A Weight-Balanced Kernel for Persistent Sets, Maps, Intervals, Segments, Ropes, and Beyond
Dan Lentz
We describe ordered-collections, a Clojure library in which a single weight-balanced tree algebra kernel serves as the substrate for eleven persistent collection types. The kernel is parameterized by a small set of open extension points -- a comparator for ordering, a node constructor for representation, and a set of root-level interfaces for collection identity -- through which collection types configure the shared infrastructure without modifying it. We call this design pattern representational polymorphism: dynamic binding variables are captured once at collection boundaries and threaded as explicit arguments through hot recursive paths, achieving the flexibility of dynamic dispatch with the performance of static parameterization. This same pattern enables automatic fork-join parallelism on set algebra, because the captured context propagates correctly into forked threads where dynamic bindings would not. We present the abstraction architecture and test its generality against three increasingly demanding challenges: parallel set algebra (same node types, different threads), augmented trees (different node types, same comparator), and a chunked persistent rope (no comparator at all). Benchmark evidence confirms the approach yields strong performance (28-57x on parallel set algebra, up to 1968x on rope structural editing) without sacrificing generality.

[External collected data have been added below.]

(** X14 at the filter [Alto] over six zones of high risk and one of low
    risk. *)
Lemma filterZones_selects_witness :
  u "Alto" <> []
  /\ riskLevelStringToNumeric (toLowerCase_ascii (u "Alto")) = Some 3%Z
  /\ (In high_zone (filterZones toLowerCase_ascii (high_zone :: more_zones) (Some (u "Alto")))
      <-> In high_zone (high_zone :: more_zones) /\ riskLevel high_zone = Some 3%Z)
  /\ (In low_zone (filterZones toLowerCase_ascii (high_zone :: more_zones) (Some (u "Alto")))
      <-> In low_zone (high_zone :: more_zones) /\ riskLevel low_zone = Some 3%Z).
Proof.
  assert (Hf : u "Alto" <> []) by (vm_compute; discriminate).
  assert (Hn : riskLevelStringToNumeric (toLowerCase_ascii (u "Alto")) = Some 3%Z)
    by (vm_compute; reflexivity).
  split; [exact Hf|]. split; [exact Hn|].
  pose proof (proj2 (proj2 (filterZones_selects toLowerCase_ascii (high_zone :: more_zones))))
    as H.
  split; [exact (H (u "Alto") 3%Z high_zone Hf Hn) | exact (H (u "Alto") 3%Z low_zone Hf Hn)].
Defined.

(** X15 at a filter that names no level. *)
Lemma unrecognised_filter_lists_nothing_witness :
  u "Extremo" <> []
  /\ riskLevelStringToNumeric (toLowerCase_ascii (u "Extremo")) = None
  /\ formatZonesForUSSD toLowerCase_ascii decimal (Some (high_zone :: more_zones)) (Some (u "Extremo"))
     = u "Nenhuma zona de risco " ++ (toLowerCase_ascii (u "Extremo") ++ u " ")
         ++ u "encontrada.".
Proof.
  assert (Hf : u "Extremo" <> []) by (vm_compute; discriminate).
  assert (Hn : riskLevelStringToNumeric (toLowerCase_ascii (u "Extremo")) = None)
    by (vm_compute; reflexivity).
  split; [exact Hf|]. split; [exact Hn|].
  exact (unrecognised_filter_lists_nothing toLowerCase_ascii decimal (Some (high_zone :: more_zones))
           (u "Extremo") Hf Hn).
Defined.

(** X16 at six zones that pass the filter: five are listed and one is
    counted. *)
Lemma zones_listing_by_count_witness :
  filterZones toLowerCase_ascii (high_zone :: more_zones) (Some (u "Alto")) <> []
  /\ (5 < length (filterZones toLowerCase_ascii (high_zone :: more_zones) (Some (u "Alto"))))%nat
  /\ formatZonesForUSSD toLowerCase_ascii decimal (Some (high_zone :: more_zones)) (Some (u "Alto"))
     = zonesListing decimal (Some (u "Alto"))
         (take 5 (filterZones toLowerCase_ascii (high_zone :: more_zones) (Some (u "Alto"))))
         (length (filterZones toLowerCase_ascii (high_zone :: more_zones) (Some (u "Alto"))) - 5).
Proof.
  assert (Hne : filterZones toLowerCase_ascii (high_zone :: more_zones) (Some (u "Alto")) <> [])
    by (vm_compute; discriminate).
  assert (Hlen : (5 < length (filterZones toLowerCase_ascii (high_zone :: more_zones)
                                (Some (u "Alto"))))%nat)
    by (vm_compute; lia).
  split; [exact Hne|]. split; [exact Hlen|].
  exact (proj2 (zones_listing_by_count toLowerCase_ascii decimal high_zone more_zones
                  (Some (u "Alto")) Hne) Hlen).
Defined.
Lemma tree_pass_step (s : Index.t) (i : nat) :
  parents_ok (Index.grids s) →
  (i < length (Index.grids s))%nat →
  Z.of_nat i < Index.num_grids s →
  tree_pass s (tree_upto s i) (Z.of_nat i) s = Run [] (inr (tree_upto s (S i))) s.
Proof.
  intros Hparents Hi Hn.
  destruct (lookup_lt_is_Some_2 (Index.grids s) i Hi) as [g Hg].
  assert (i < Z.to_nat (Index.num_grids s))%nat as Hrow by lia.
  unfold tree_pass. rewrite (np_get_nat _ _ _ Hg), bind_lift_inr.
  cbn [tree_upto GridTree.left_edge GridTree.right_edge GridTree.level
         GridTree.parent_ind GridTree.num_children GridTree.dimensions].
  rewrite (np_set_written _ _ _ _ (Grid.LeftEdge g)), bind_lift_inr;
    [|lia|by rewrite list_lookup_fmap, Hg].
  rewrite (np_set_written _ _ _ _ (Grid.RightEdge g)), bind_lift_inr;
    [|lia|by rewrite list_lookup_fmap, Hg].
  rewrite (np_set_written _ _ _ _ (Grid.Level g)), bind_lift_inr;
    [|lia|by rewrite list_lookup_fmap, Hg].
  assert ((parent_index (Index.grids s) <$> Index.grids s) !! i
          = Some (parent_index (Index.grids s) g)) as Hpi.
  { by rewrite list_lookup_fmap, Hg. }
  unfold parent_index at 2 in Hpi.
  assert (∀ p, (parent_index (Index.grids s) <$> Index.grids s) !! i = Some p →
    ((parent_ind <- lift (np_set (written (Index.num_grids s) 0 i
                                   (parent_index (Index.grids s) <$> Index.grids s))
                           (Z.of_nat i) p) ;;
     num_children <- lift (np_set (written (Index.num_grids s) 0 i
                                     ((λ g, Z.of_nat (length (Grid.Children g)))
                                        <$> Index.grids s))
                             (Z.of_nat i) (Z.of_nat (length (Grid.Children g)))) ;;
     dimensions <- lift (np_set (written (Index.num_grids s) ((0, 0, 0) : Z3) i
                                   (Grid.ActiveDimensions <$> Index.grids s))
                           (Z.of_nat i) (Grid.ActiveDimensions g)) ;;
     ret (GridTree.mk (Index.num_grids s)
            (written (Index.num_grids s) ((0, 0, 0)%float : F3) (S i)
               (Grid.LeftEdge <$> Index.grids s))
            (written (Index.num_grids s) ((0, 0, 0)%float : F3) (S i)
               (Grid.RightEdge <$> Index.grids s))
            dimensions parent_ind
            (written (Index.num_grids s) 0 (S i) (Grid.Level <$> Index.grids s))
            num_children)) : Meth GridTree.t) s
    = Run [] (inr (tree_upto s (S i))) s) as Hrest.
  { intros p Hp.
    rewrite (np_set_written _ _ _ _ _ Hrow Hp), bind_lift_inr.
    rewrite (np_set_written _ _ _ _ (Z.of_nat (length (Grid.Children g)))), bind_lift_inr;
      [|lia|by rewrite list_lookup_fmap, Hg].
    rewrite (np_set_written _ _ _ _ (Grid.ActiveDimensions g)), bind_lift_inr;
      [|lia|by rewrite list_lookup_fmap, Hg].
    done. }
  destruct (Grid.Parent g) as [j|] eqn:Hp.
  - destruct (lookup_lt_is_Some_2 (Index.grids s) j) as [p Hj].
    { by eapply Hparents. }
    rewrite Hj in Hpi |- *. rewrite bind_ret. by apply Hrest.
  - rewrite bind_ret. by apply Hrest.
Qed.

(** A grid beyond the [num_grids] rows of the arrays cannot be copied. *)
Lemma tree_pass_no_row (s : Index.t) (i : nat) :
  (i < length (Index.grids s))%nat →
  Z.of_nat i = Index.num_grids s →
  tree_pass s (tree_upto s i) (Z.of_nat i) s = Run [] (inl IndexError) s.
Proof.
  intros Hi Hn.
  destruct (lookup_lt_is_Some_2 (Index.grids s) i Hi) as [g Hg].
  unfold tree_pass. rewrite (np_get_nat _ _ _ Hg), bind_lift_inr.
  cbn [tree_upto GridTree.left_edge].
  unfold np_set, Py.np_index. rewrite written_length; [|rewrite length_fmap; lia|lia].
  rewrite decide_False by lia. rewrite decide_False by lia.
  by rewrite bind_lift_inl.
Qed.

(** With no tree memoized, room for every grid in [num_grids] rows and
    every parent in the grid array, the tree is built from the grid
    objects and memoized. *)
Lemma get_grid_tree_run (s : Index.t) :
  Index._grid_tree s = None →
  Z.of_nat (length (Index.grids s)) ≤ Index.num_grids s →
  parents_ok (Index.grids s) →
  _get_grid_tree s
  = Run [] (inr (built_tree s)) (Index.set_grid_tree (Some (built_tree s)) s).
Proof.
  intros Htree Hn Hparents. rewrite get_grid_tree_loop by (done || lia).
  assert (for_fold (seqZ 0 (Z.of_nat (length (Index.grids s))))
            (tree_upto s 0) (tree_pass s) s
          = Run [] (inr (tree_upto s (length (Index.grids s)))) s) as Hloop.
  { etransitivity; [apply (for_fold_run _ _ (tree_upto s)) |
                     by rewrite length_seqZ, Nat2Z.id].
    intros i x Hx. apply lookup_seqZ in Hx as [-> Hi]. rewrite Z.add_0_l.
    apply tree_pass_step; [done | lia | lia]. }
  rewrite (bind_returned _ _ _ _ _ _ Hloop), bind_modify.
  by rewrite tree_upto_all.
Qed.

Lemma padded_exact {A} (n : Z) (blank : A) (rows : list A) :
  n = Z.of_nat (length rows) → padded n blank rows = rows.
Proof.
  intros ->. unfold padded. rewrite Nat2Z.id, Nat.sub_diag. apply app_nil_r.
Qed.

Lemma nested_parents_ok : parents_ok nested_grids.
Proof.
  intros i g j Hg Hp. destruct i as [|[|i]]; simpl in Hg; [| |done].
  - injection Hg as <-. discriminate Hp.
  - injection Hg as <-. injection Hp as <-. simpl. lia.
Qed.



Lemma memo_step_refl s : memo_step s s.
Proof. by left. Qed.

We use the term representational polymorphism to mean polymorphism over concrete collection representation within a shared kernel. This usage is unrelated to GHC's representation polymorphism over runtime value representation.
Persistent data structures are foundational to functional programming. A typical functional language runtime provides a handful of built-in persistent collections -- vectors, hash maps, sorted maps -- each implemented as a standalone data structure with its own balancing scheme, traversal machinery, and persistence mechanism. When a programmer needs an interval tree, a segment tree, a rope, or a priority queue, they must find or build a separate implementation from scratch.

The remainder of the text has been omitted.